Caringo contends that CAStor is suitable for 90% of all fixed content, with the exception of dynamic content in databases, which is more appropriate for a SAN or NAS.

"We talk about single-tier ILM, and that's a very new sound, and many people will be skeptical about it," says Caringo chief technology officer Paul Carpentier, who first developed CAS technology at FilePool NV, which EMC acquired in 2001. "Yet that's the case where we think, ultimately, this market is going. It'll be in steps, but I very strongly believe we'll get there."

CAS competitors

Both Caringo and Tarmin promote their software-only, hardware-agnostic approach as advantages, yet one of the earliest software-only CAS vendors broke ranks in 2006. Permabit Technology Corp. shifted to a hardware-software appliance that supports standard CIFS, NFS and WebDAV protocols because customers wanted a "turnkey solution," according to Mike Ivanov, the company's vice president of marketing.

"What we came to realize," he says, "is that people don't go out to look for a technology like CAS."

Permabit's latest offering, Enterprise Archive Data Center, released last year, represents a major architectural change to what Ivanov calls "next-generation grid," allowing for massive scalability, high availability and reliable data protection at a price cheaper than tape.

Ivanov says Permabit's Rain-EC is able to recover from multiple simultaneous failures with no loss of data or access, unlike products that employ mirroring and single-parity Rain, which can only recover from a single failure. Rain-EC also significantly reduces storage overhead, he says.

Permabit further differentiates itself with features such as data compression and sub-file data deduplication.

"We really don't place ourselves in the 'CAS' bucket as it's merely a piece of technology within the Permabit Enterprise Archive, rather than it defining what our entire solution is," says Ivanov, explaining that CAS came to be associated narrowly with archiving for compliance purposes. "We position ourselves as disk-based enterprise archiving," he emphasizes.

A broader definition of CAS

With its launch of Centera in 2002, EMC kicked off a campaign to promote CAS and create a new market segment, recalls Pushan Rinnen, a research director at Gartner Inc. Gartner, too, narrowly used the term CAS based on its technology definition rather than the application point of view until last year, when it broadened the term, says Rinnen.

"When we talk to users, they don't talk to us about CAS or NAS or object-based storage," she says. "They don't care about that. They care about what is the best way for [them] to store the data in the longer term."

Steve Spataro, director of Centera product marketing, says EMC created Centera because customers told the firm they wanted a disk-based solution to use as an archive, with low total cost of ownership and the immutability of burnt-in media.

EMC continues to focus on secondary storage, but it has made substantial performance improvements over the years. According to Spataro, some customers now build production archives on Centera. One hospital used to wait a year to put a patient's medical images on Centera, he says. It now does that while the patient is still in the hospital.

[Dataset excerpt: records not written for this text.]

(** * Further properties of the code *)

(** ** Skills: SP, charges, activation, ammunition *)

(** The banking loop moves SP into charges without creating or losing any,
    and never lowers the charge count or pushes it past the maximum. *)
Lemma bank_charges_conserves (n : nat) :
  forall (cost : Q) (maxc : Z) (sp : Q) (cc : Z) (sp' : Q) (cc' : Z),
    Skill.bank_charges n cost maxc sp cc = (sp', cc') ->
    (sp' + cost * inject_Z (cc' - cc) == sp)%Q
    /\ cc <= cc'
    /\ cc' <= Z.max cc maxc.
Proof.
  induction n as [|n IH]; intros cost maxc sp cc sp' cc'; simpl.
  - intros [= <- <-]. rewrite Z.sub_diag. split; [ring|]. lia.
  - destruct (Py.leb cost sp && (cc <? maxc)) eqn:Hc; simpl.
    + apply andb_true_iff in Hc as [_ Hlt]. apply Z.ltb_lt in Hlt.
      intros Hb. destruct (IH _ _ _ _ _ _ Hb) as (H1 & H2 & H3).
      split; [|lia].
      replace (cc' - cc) with ((cc' - (cc + 1)) + 1) by lia.
      rewrite inject_Z_plus.
      change (inject_Z 1) with 1%Q.
      assert (Hq : (sp' + cost * (inject_Z (cc' - (cc + 1)) + 1)
                    == (sp' + cost * inject_Z (cc' - (cc + 1))) + cost)%Q)
        by ring.
      rewrite Hq, H1. ring.
    + intros [= <- <-]. rewrite Z.sub_diag. split; [ring|]. lia.
Qed.

(** X1. [_gain_sp] on a skill with a level.  Without charge slots the SP is
    the smaller of the old SP plus the gain and the cost, so it never passes
    the cost.  With charge slots the loop banks whole charges: SP plus cost
    times the charges gained equals the old SP plus the gain, the charge
    count does not drop and stays within the maximum if it was, and the loop
    ends with SP below the cost or with the charges full. *)
Theorem X1_gain_sp_conserves_and_caps
    (s : Skill.t) (lvl : SkillLevel.t) (amount : Q) :
  Skill.get_current_level s = Some lvl ->
  exists s',
    Skill._gain_sp s amount = Some s'
    /\ Skill.get_current_level s' = Some lvl
    /\ Skill.is_active s' = Skill.is_active s
    /\ (SkillLevel.max_charge_time lvl <= 1 ->
        Skill.current_sp s'
        = Qmin (Skill.current_sp s + amount) (SkillLevel.sp_cost lvl)
        /\ (Skill.current_sp s' <= SkillLevel.sp_cost lvl)%Q
        /\ Skill.charge_count s' = Skill.charge_count s)
    /\ (1 < SkillLevel.max_charge_time lvl ->
        (Skill.current_sp s'
         + SkillLevel.sp_cost lvl
           * inject_Z (Skill.charge_count s' - Skill.charge_count s)
         == Skill.current_sp s + amount)%Q
        /\ Skill.charge_count s <= Skill.charge_count s'
        /\ (Skill.charge_count s <= SkillLevel.max_charge_time lvl ->
            Skill.charge_count s' <= SkillLevel.max_charge_time lvl)
        /\ ((Skill.current_sp s' < SkillLevel.sp_cost lvl)%Q
            \/ SkillLevel.max_charge_time lvl <= Skill.charge_count s')).
Proof.
  intros Hl. unfold Skill._gain_sp. rewrite Hl. simpl.
  eexists. split; [reflexivity|].
  unfold Skill._gain_sp_level.
  destruct (Z.ltb_spec 1 (SkillLevel.max_charge_time lvl)) as [Hc|Hc].
  - pose proof (bank_charges_done
                  (Z.to_nat (SkillLevel.max_charge_time lvl
                             - Skill.charge_count s))
                  (SkillLevel.sp_cost lvl) (SkillLevel.max_charge_time lvl)
                  (Skill.current_sp s + amount)%Q (Skill.charge_count s)
                  ltac:(lia)) as H4.
    cbv zeta in H4.
    destruct (Skill.bank_charges _ _ _ _ _) as [sp' cc'] eqn:Hb.
    destruct (bank_charges_conserves _ _ _ _ _ _ _ Hb) as (H1 & H2 & H3).
    simpl in *.
    split; [unfold Skill.get_current_level in *; exact Hl|].
    split; [reflexivity|]. split; [lia|]. intros _.
    split; [exact H1|]. split; [exact H2|]. split; [lia|].
    apply andb_false_iff in H4 as [H4|H4].
    + left. apply Qnot_le_lt. intros Hle. apply Qle_bool_iff in Hle.
      unfold Py.leb in H4. congruence.
    + right. apply Z.ltb_ge in H4. exact H4.
  - simpl. split; [unfold Skill.get_current_level in *; exact Hl|].
    split; [reflexivity|]. split; [|lia]. intros _.
    split; [reflexivity|]. split; [apply Q.le_min_r|reflexivity].
Qed.

(** In the guard of [activate] the automatic test adds nothing: whenever
    [should_auto_activate] holds, [can_activate] holds. *)
Lemma auto_implies_can (s : Skill.t) :
  Skill.should_auto_activate s = Some true ->
  Skill.can_activate s = Some true.
Proof.
  unfold Skill.should_auto_activate, Skill.can_activate.
  destruct (Skill.get_current_level s) as [lvl|]; simpl; [|discriminate].
  destruct (SkillLevel.skill_type lvl); try discriminate.
  destruct (Z.ltb_spec 1 (SkillLevel.max_charge_time lvl)); [|auto].
  intros [= Hge]. apply Z.leb_le in Hge. f_equal. apply Z.ltb_lt. lia.
Qed.

(** X2. [activate] succeeds exactly when [can_activate] holds.  A refused
    activation, which is every activation of a passive skill, leaves the
    skill as it was; a successful one makes the skill active and spends one
    charge when the level has charge slots and the whole SP pool
    otherwise. *)
Theorem X2_activate_iff_can_activate (s : Skill.t) (lvl : SkillLevel.t) :
  Skill.get_current_level s = Some lvl ->
  exists b s',
    Skill.activate s = Some (b, s')
    /\ Skill.can_activate s = Some b
    /\ (SkillLevel.skill_type lvl = PASSIVE -> b = false)
    /\ (b = false -> s' = s)
    /\ (b = true ->
        Skill.is_active s' = true
        /\ Skill.get_current_level s' = Some lvl
        /\ (1 < SkillLevel.max_charge_time lvl ->
            Skill.charge_count s' = Skill.charge_count s - 1
            /\ Skill.current_sp s' = Skill.current_sp s)
        /\ (SkillLevel.max_charge_time lvl <= 1 ->
            Skill.current_sp s' = 0%Q
            /\ Skill.charge_count s' = Skill.charge_count s)).
Proof.
  intros Hl.
  assert (Hdo : exists s',
             Skill.do_activate s = Some (true, s')
             /\ Skill.is_active s' = true
             /\ Skill.get_current_level s' = Some lvl
             /\ (1 < SkillLevel.max_charge_time lvl ->
                 Skill.charge_count s' = Skill.charge_count s - 1
                 /\ Skill.current_sp s' = Skill.current_sp s)
             /\ (SkillLevel.max_charge_time lvl <= 1 ->
                 Skill.current_sp s' = 0%Q
                 /\ Skill.charge_count s' = Skill.charge_count s)).
  { unfold Skill.do_activate. rewrite Hl. simpl. eexists.
    split; [reflexivity|].
    unfold Skill.get_current_level in *.
    destruct (Z.ltb_spec 1 (SkillLevel.max_charge_time lvl));
      destruct (SkillLevel.duration_type lvl); simpl;
      repeat split; auto; lia. }
  destruct Hdo as (s1 & Hdo & Hfacts).
  assert (Hcan : exists c, Skill.can_activate s = Some c
                           /\ (SkillLevel.skill_type lvl = PASSIVE -> c = false)).
  { unfold Skill.can_activate. rewrite Hl. simpl.
    destruct (SkillLevel.skill_type lvl);
      try (destruct (1 <? SkillLevel.max_charge_time lvl));
      eexists; (split; [reflexivity|]); first [discriminate|reflexivity]. }
  destruct Hcan as ([|] & Hc & Hp).
  - exists true, s1. unfold Skill.activate. rewrite Hc. simpl.
    split; [exact Hdo|]. split; [reflexivity|]. split; [exact Hp|].
    split; [discriminate|]. intros _. exact Hfacts.
  - exists false, s. unfold Skill.activate. rewrite Hc. simpl.
    assert (Ha : Skill.should_auto_activate s = Some false).
    { destruct (Skill.should_auto_activate s) as [[|]|] eqn:Ha.
      - apply auto_implies_can in Ha. congruence.
      - reflexivity.
      - unfold Skill.should_auto_activate in Ha. rewrite Hl in Ha.
        simpl in Ha. destruct (SkillLevel.skill_type lvl);
          try discriminate.
        destruct (1 <? SkillLevel.max_charge_time lvl); discriminate. }
    rewrite Ha. simpl.
    split; [reflexivity|]. split; [reflexivity|]. split; [reflexivity|].
    split; [reflexivity|discriminate].
Qed.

"To do that, the archive has to be exceptionally robust," says Spataro. "I need to make sure I'm confident in the archive's ability to be used as close to primary storage as humanly possible."

As for features beyond traditional CAS, EMC builds added functionality into the Centera operating environment, but a customer sometimes needs to buy a license key to unlock those extra features. One example is search.

"Rather than trying to compete against competitors," says Spataro, "what we're trying to do is stay ahead of what the customer wants."